EXERCISE DATA:

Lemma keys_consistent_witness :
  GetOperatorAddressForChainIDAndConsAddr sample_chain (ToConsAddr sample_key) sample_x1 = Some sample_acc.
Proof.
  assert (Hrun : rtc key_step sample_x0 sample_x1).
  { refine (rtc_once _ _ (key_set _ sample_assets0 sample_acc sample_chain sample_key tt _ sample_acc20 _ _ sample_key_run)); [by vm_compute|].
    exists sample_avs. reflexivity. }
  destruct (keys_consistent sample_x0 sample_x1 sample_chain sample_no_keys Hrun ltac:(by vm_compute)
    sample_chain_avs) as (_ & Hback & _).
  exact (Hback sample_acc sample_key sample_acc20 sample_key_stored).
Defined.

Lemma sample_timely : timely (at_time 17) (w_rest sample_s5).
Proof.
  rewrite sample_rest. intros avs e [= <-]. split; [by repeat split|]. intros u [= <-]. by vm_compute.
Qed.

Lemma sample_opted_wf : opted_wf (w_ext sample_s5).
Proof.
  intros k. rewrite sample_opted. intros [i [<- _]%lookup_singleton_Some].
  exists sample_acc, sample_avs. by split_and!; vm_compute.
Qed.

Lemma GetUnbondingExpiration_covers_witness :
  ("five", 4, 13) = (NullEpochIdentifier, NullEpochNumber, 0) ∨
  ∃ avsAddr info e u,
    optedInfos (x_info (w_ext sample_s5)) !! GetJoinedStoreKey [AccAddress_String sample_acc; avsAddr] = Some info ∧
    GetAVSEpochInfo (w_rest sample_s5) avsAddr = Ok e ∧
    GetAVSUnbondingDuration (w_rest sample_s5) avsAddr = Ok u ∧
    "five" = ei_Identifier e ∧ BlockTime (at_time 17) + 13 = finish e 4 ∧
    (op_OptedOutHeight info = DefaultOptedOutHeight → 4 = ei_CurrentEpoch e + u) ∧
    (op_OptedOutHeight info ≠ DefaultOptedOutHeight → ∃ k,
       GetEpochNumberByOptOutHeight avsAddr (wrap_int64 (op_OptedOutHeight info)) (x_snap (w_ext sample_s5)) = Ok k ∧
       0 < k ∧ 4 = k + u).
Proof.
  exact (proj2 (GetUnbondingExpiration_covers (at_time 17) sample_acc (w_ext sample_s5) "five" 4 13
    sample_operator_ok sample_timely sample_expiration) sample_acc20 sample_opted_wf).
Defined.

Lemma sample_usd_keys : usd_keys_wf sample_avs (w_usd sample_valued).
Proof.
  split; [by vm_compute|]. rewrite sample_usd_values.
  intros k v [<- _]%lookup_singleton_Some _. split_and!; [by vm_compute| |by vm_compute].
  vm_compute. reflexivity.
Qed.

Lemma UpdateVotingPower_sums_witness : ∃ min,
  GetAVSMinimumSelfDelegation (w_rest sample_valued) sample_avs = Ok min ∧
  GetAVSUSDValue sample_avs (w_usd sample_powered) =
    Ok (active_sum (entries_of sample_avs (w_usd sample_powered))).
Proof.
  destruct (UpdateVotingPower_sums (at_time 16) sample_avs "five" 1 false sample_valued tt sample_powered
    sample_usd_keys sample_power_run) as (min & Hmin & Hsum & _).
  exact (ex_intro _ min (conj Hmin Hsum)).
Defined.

---

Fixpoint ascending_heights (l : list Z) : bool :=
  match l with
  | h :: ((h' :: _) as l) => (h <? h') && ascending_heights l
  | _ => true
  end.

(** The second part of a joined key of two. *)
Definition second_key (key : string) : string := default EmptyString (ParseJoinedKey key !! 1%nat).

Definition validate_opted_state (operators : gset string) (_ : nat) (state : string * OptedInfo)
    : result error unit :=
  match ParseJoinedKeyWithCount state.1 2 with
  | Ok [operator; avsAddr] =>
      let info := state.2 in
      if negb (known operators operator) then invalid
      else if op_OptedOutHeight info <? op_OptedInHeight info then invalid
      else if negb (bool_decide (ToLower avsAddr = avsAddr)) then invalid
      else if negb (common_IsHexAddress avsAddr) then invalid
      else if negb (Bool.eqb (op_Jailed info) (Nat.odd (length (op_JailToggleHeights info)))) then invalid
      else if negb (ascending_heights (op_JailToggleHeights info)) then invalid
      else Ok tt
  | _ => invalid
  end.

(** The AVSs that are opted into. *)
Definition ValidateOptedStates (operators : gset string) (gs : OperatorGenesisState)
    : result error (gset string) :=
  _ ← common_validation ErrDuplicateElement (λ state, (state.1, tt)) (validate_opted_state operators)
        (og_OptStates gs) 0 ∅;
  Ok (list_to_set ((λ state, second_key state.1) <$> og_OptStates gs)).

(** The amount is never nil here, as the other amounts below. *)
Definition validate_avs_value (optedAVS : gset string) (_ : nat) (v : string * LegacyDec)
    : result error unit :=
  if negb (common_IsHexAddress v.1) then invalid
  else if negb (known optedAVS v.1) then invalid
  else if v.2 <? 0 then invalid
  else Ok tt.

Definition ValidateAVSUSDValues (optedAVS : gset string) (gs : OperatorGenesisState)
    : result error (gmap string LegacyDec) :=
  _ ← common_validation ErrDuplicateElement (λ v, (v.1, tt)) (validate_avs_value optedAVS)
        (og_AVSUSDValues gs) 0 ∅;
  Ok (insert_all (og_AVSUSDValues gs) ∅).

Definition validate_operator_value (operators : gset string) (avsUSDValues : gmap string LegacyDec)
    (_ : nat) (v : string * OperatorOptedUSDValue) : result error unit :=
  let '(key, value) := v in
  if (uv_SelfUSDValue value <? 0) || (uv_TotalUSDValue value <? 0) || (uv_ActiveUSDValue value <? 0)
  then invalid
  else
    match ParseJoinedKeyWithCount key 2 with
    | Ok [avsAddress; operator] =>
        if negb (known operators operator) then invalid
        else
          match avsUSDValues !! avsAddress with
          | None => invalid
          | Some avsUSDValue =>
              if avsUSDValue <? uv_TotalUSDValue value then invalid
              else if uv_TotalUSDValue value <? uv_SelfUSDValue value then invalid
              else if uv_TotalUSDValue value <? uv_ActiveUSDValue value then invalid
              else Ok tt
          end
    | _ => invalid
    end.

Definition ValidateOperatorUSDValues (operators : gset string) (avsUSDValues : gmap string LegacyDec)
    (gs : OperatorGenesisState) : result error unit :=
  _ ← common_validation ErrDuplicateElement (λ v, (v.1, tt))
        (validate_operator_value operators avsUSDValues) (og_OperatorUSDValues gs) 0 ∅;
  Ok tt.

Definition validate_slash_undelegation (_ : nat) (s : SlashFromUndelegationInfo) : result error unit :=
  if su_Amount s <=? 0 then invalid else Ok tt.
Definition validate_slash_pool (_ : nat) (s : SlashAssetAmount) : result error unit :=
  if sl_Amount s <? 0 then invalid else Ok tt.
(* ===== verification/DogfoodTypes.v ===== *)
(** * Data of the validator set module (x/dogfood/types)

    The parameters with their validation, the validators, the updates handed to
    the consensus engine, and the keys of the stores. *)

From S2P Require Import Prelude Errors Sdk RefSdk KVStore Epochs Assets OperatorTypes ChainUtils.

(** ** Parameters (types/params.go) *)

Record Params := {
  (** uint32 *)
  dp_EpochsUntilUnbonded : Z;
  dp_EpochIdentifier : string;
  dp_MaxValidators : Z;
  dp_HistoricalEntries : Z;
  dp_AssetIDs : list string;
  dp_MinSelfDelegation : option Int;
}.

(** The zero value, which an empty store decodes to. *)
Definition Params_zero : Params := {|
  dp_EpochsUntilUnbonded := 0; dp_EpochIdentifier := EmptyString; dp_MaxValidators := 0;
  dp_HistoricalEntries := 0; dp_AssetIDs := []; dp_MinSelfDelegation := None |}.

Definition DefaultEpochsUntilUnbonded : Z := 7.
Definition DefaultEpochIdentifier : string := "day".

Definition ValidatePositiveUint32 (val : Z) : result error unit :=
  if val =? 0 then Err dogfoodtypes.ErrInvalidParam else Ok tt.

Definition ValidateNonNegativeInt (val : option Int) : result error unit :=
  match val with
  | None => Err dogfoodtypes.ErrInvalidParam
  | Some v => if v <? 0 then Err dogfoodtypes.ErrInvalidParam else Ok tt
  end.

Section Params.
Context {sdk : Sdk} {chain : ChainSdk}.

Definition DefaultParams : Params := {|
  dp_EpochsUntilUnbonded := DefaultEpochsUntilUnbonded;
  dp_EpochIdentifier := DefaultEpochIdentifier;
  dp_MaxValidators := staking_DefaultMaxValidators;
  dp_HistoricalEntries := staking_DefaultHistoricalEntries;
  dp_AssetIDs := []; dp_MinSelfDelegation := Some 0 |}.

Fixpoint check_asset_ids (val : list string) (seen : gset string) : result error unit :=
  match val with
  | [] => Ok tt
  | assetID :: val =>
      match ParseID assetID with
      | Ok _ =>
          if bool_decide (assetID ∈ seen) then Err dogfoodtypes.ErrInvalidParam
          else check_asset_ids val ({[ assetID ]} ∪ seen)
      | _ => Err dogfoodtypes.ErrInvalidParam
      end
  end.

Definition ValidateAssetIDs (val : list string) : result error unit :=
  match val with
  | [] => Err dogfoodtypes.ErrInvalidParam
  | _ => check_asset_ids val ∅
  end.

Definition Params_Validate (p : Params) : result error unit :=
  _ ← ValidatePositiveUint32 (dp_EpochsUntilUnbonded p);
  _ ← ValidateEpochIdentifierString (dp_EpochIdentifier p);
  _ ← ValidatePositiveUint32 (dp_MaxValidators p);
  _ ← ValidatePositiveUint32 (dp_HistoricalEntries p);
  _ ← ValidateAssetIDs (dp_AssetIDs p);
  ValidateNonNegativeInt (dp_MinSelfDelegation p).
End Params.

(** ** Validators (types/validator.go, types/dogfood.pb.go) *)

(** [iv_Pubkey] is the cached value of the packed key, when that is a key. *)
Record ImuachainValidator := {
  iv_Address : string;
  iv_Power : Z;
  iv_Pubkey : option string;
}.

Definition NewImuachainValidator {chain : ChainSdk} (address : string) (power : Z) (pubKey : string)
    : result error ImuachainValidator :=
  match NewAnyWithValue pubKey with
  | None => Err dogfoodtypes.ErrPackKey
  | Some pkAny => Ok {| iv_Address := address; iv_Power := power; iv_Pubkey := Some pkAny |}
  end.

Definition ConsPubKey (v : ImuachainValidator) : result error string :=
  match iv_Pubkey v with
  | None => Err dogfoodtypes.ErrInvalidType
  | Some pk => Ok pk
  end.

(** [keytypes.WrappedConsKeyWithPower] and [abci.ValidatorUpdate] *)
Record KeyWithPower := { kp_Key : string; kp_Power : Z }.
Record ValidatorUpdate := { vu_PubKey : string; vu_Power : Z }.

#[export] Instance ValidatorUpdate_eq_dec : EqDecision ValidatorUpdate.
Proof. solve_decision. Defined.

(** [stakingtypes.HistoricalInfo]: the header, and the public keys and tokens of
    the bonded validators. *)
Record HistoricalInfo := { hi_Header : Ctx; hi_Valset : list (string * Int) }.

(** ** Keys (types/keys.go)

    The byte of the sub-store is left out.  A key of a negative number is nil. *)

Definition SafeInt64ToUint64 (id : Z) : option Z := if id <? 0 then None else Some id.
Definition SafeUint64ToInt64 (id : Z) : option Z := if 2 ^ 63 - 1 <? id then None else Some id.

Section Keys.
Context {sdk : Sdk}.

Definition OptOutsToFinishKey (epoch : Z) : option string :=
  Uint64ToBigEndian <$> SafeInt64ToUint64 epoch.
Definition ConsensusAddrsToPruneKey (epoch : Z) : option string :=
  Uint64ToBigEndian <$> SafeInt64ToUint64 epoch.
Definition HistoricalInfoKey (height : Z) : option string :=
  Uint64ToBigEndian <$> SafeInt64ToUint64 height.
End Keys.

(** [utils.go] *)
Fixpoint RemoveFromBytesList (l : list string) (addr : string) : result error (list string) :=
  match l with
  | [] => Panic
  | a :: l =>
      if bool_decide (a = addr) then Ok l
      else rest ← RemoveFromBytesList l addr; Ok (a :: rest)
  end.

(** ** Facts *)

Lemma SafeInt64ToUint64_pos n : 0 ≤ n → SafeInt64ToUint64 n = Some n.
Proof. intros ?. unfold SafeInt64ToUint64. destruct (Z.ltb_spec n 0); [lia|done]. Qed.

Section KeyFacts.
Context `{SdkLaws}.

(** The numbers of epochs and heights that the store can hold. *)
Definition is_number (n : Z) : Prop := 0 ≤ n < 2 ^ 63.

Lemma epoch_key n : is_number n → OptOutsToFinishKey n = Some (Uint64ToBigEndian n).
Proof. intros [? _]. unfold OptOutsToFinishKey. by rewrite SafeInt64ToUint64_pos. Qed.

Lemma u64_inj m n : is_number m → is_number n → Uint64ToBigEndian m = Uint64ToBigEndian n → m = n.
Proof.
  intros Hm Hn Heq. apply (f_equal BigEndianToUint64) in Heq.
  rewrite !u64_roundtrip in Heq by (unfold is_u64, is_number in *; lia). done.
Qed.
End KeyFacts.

TASK DETAILS: Working from the records above, write out verbatim only the lines from the line containing "(** * Data of" through the line containing "From S2P Require".

RESPONSE BELOW:
(** * Data of the validator set module (x/dogfood/types)

    The parameters with their validation, the validators, the updates handed to
    the consensus engine, and the keys of the stores. *)

From S2P Require Import Prelude Errors Sdk RefSdk KVStore Epochs Assets OperatorTypes ChainUtils.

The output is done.